§ **Work item**: Each entry is to be retyped exactly as it stands.

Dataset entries
※ ※ ※

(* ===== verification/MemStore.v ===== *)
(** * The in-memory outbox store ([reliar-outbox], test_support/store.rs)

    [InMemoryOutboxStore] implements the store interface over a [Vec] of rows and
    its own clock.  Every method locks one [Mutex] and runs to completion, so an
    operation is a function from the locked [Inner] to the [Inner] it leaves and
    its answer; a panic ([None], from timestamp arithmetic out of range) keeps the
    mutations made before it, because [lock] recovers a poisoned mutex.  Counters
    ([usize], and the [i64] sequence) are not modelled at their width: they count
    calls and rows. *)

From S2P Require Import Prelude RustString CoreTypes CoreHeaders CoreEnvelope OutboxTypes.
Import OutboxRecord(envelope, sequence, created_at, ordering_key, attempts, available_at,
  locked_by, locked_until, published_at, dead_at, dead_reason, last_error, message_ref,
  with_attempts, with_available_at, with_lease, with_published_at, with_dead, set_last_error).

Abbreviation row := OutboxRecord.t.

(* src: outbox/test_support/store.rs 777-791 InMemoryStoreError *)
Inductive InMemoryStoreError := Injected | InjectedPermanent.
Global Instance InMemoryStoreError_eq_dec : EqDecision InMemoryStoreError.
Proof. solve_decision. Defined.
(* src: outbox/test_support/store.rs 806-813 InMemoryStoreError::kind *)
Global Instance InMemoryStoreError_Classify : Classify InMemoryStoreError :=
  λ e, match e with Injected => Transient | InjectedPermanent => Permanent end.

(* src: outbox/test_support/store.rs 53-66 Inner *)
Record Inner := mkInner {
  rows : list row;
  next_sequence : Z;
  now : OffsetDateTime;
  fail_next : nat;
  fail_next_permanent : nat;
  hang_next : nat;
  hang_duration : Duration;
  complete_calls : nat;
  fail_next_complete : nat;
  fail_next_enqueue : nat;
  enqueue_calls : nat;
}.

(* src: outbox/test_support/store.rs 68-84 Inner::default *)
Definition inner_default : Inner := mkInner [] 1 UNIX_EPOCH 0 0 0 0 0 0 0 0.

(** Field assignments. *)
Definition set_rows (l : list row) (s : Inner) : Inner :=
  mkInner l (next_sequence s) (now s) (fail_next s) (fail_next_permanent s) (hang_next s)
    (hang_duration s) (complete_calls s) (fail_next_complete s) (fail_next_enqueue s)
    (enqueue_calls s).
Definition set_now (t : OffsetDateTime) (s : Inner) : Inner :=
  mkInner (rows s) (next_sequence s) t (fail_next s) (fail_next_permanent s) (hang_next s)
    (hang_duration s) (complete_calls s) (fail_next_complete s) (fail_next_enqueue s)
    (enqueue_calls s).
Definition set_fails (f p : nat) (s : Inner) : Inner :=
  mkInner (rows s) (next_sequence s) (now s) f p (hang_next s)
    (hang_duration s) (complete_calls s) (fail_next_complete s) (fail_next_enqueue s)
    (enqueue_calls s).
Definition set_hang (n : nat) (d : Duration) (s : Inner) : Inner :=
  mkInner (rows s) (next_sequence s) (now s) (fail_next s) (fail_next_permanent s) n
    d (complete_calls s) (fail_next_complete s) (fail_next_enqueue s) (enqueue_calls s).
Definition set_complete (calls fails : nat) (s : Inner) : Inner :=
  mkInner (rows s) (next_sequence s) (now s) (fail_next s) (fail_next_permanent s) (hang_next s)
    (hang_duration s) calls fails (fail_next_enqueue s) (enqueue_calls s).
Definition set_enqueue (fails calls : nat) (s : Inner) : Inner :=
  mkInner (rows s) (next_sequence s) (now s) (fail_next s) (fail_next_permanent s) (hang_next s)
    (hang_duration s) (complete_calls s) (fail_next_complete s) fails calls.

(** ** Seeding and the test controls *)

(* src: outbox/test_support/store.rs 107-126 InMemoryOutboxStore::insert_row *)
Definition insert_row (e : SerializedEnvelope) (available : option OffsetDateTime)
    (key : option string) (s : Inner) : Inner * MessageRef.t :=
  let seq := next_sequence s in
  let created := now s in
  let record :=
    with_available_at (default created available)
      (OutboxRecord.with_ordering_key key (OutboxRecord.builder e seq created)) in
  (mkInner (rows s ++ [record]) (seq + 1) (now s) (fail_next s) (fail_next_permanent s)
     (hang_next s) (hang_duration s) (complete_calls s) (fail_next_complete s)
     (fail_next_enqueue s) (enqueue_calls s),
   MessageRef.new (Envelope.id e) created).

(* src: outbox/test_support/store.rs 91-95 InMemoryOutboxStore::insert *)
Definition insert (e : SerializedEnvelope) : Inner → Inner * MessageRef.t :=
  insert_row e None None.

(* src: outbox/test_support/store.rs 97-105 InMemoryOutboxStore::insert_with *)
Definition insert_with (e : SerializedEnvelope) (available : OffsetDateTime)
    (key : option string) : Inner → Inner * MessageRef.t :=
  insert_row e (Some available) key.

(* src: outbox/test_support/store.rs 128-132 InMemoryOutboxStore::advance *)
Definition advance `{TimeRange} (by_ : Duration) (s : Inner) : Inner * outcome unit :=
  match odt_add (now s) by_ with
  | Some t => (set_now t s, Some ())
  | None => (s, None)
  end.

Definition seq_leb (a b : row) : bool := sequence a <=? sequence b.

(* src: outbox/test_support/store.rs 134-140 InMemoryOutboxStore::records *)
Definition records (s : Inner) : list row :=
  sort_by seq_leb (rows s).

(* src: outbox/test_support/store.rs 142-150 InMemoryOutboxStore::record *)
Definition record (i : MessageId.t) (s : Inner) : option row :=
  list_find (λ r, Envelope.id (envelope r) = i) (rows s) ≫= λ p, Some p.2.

※ ※ ※

§ **Result of the task**:
(* ===== verification/MemStore.v ===== *)
(** * The in-memory outbox store ([reliar-outbox], test_support/store.rs)

    [InMemoryOutboxStore] implements the store interface over a [Vec] of rows and
    its own clock.  Every method locks one [Mutex] and runs to completion, so an
    operation is a function from the locked [Inner] to the [Inner] it leaves and
    its answer; a panic ([None], from timestamp arithmetic out of range) keeps the
    mutations made before it, because [lock] recovers a poisoned mutex.  Counters
    ([usize], and the [i64] sequence) are not modelled at their width: they count
    calls and rows. *)

From S2P Require Import Prelude RustString CoreTypes CoreHeaders CoreEnvelope OutboxTypes.
Import OutboxRecord(envelope, sequence, created_at, ordering_key, attempts, available_at,
  locked_by, locked_until, published_at, dead_at, dead_reason, last_error, message_ref,
  with_attempts, with_available_at, with_lease, with_published_at, with_dead, set_last_error).

Abbreviation row := OutboxRecord.t.

(* src: outbox/test_support/store.rs 777-791 InMemoryStoreError *)
Inductive InMemoryStoreError := Injected | InjectedPermanent.
Global Instance InMemoryStoreError_eq_dec : EqDecision InMemoryStoreError.
Proof. solve_decision. Defined.
(* src: outbox/test_support/store.rs 806-813 InMemoryStoreError::kind *)
Global Instance InMemoryStoreError_Classify : Classify InMemoryStoreError :=
  λ e, match e with Injected => Transient | InjectedPermanent => Permanent end.

(* src: outbox/test_support/store.rs 53-66 Inner *)
Record Inner := mkInner {
  rows : list row;
  next_sequence : Z;
  now : OffsetDateTime;
  fail_next : nat;
  fail_next_permanent : nat;
  hang_next : nat;
  hang_duration : Duration;
  complete_calls : nat;
  fail_next_complete : nat;
  fail_next_enqueue : nat;
  enqueue_calls : nat;
}.

(* src: outbox/test_support/store.rs 68-84 Inner::default *)
Definition inner_default : Inner := mkInner [] 1 UNIX_EPOCH 0 0 0 0 0 0 0 0.

(** Field assignments. *)
Definition set_rows (l : list row) (s : Inner) : Inner :=
  mkInner l (next_sequence s) (now s) (fail_next s) (fail_next_permanent s) (hang_next s)
    (hang_duration s) (complete_calls s) (fail_next_complete s) (fail_next_enqueue s)
    (enqueue_calls s).
Definition set_now (t : OffsetDateTime) (s : Inner) : Inner :=
  mkInner (rows s) (next_sequence s) t (fail_next s) (fail_next_permanent s) (hang_next s)
    (hang_duration s) (complete_calls s) (fail_next_complete s) (fail_next_enqueue s)
    (enqueue_calls s).
Definition set_fails (f p : nat) (s : Inner) : Inner :=
  mkInner (rows s) (next_sequence s) (now s) f p (hang_next s)
    (hang_duration s) (complete_calls s) (fail_next_complete s) (fail_next_enqueue s)
    (enqueue_calls s).
Definition set_hang (n : nat) (d : Duration) (s : Inner) : Inner :=
  mkInner (rows s) (next_sequence s) (now s) (fail_next s) (fail_next_permanent s) n
    d (complete_calls s) (fail_next_complete s) (fail_next_enqueue s) (enqueue_calls s).
Definition set_complete (calls fails : nat) (s : Inner) : Inner :=
  mkInner (rows s) (next_sequence s) (now s) (fail_next s) (fail_next_permanent s) (hang_next s)
    (hang_duration s) calls fails (fail_next_enqueue s) (enqueue_calls s).
Definition set_enqueue (fails calls : nat) (s : Inner) : Inner :=
  mkInner (rows s) (next_sequence s) (now s) (fail_next s) (fail_next_permanent s) (hang_next s)
    (hang_duration s) (complete_calls s) (fail_next_complete s) fails calls.

(** ** Seeding and the test controls *)

(* src: outbox/test_support/store.rs 107-126 InMemoryOutboxStore::insert_row *)
Definition insert_row (e : SerializedEnvelope) (available : option OffsetDateTime)
    (key : option string) (s : Inner) : Inner * MessageRef.t :=
  let seq := next_sequence s in
  let created := now s in
  let record :=
    with_available_at (default created available)
      (OutboxRecord.with_ordering_key key (OutboxRecord.builder e seq created)) in
  (mkInner (rows s ++ [record]) (seq + 1) (now s) (fail_next s) (fail_next_permanent s)
     (hang_next s) (hang_duration s) (complete_calls s) (fail_next_complete s)
     (fail_next_enqueue s) (enqueue_calls s),
   MessageRef.new (Envelope.id e) created).

(* src: outbox/test_support/store.rs 91-95 InMemoryOutboxStore::insert *)
Definition insert (e : SerializedEnvelope) : Inner → Inner * MessageRef.t :=
  insert_row e None None.

(* src: outbox/test_support/store.rs 97-105 InMemoryOutboxStore::insert_with *)
Definition insert_with (e : SerializedEnvelope) (available : OffsetDateTime)
    (key : option string) : Inner → Inner * MessageRef.t :=
  insert_row e (Some available) key.

(* src: outbox/test_support/store.rs 128-132 InMemoryOutboxStore::advance *)
Definition advance `{TimeRange} (by_ : Duration) (s : Inner) : Inner * outcome unit :=
  match odt_add (now s) by_ with
  | Some t => (set_now t s, Some ())
  | None => (s, None)
  end.

Definition seq_leb (a b : row) : bool := sequence a <=? sequence b.

(* src: outbox/test_support/store.rs 134-140 InMemoryOutboxStore::records *)
Definition records (s : Inner) : list row :=
  sort_by seq_leb (rows s).

(* src: outbox/test_support/store.rs 142-150 InMemoryOutboxStore::record *)
Definition record (i : MessageId.t) (s : Inner) : option row :=
  list_find (λ r, Envelope.id (envelope r) = i) (rows s) ≫= λ p, Some p.2.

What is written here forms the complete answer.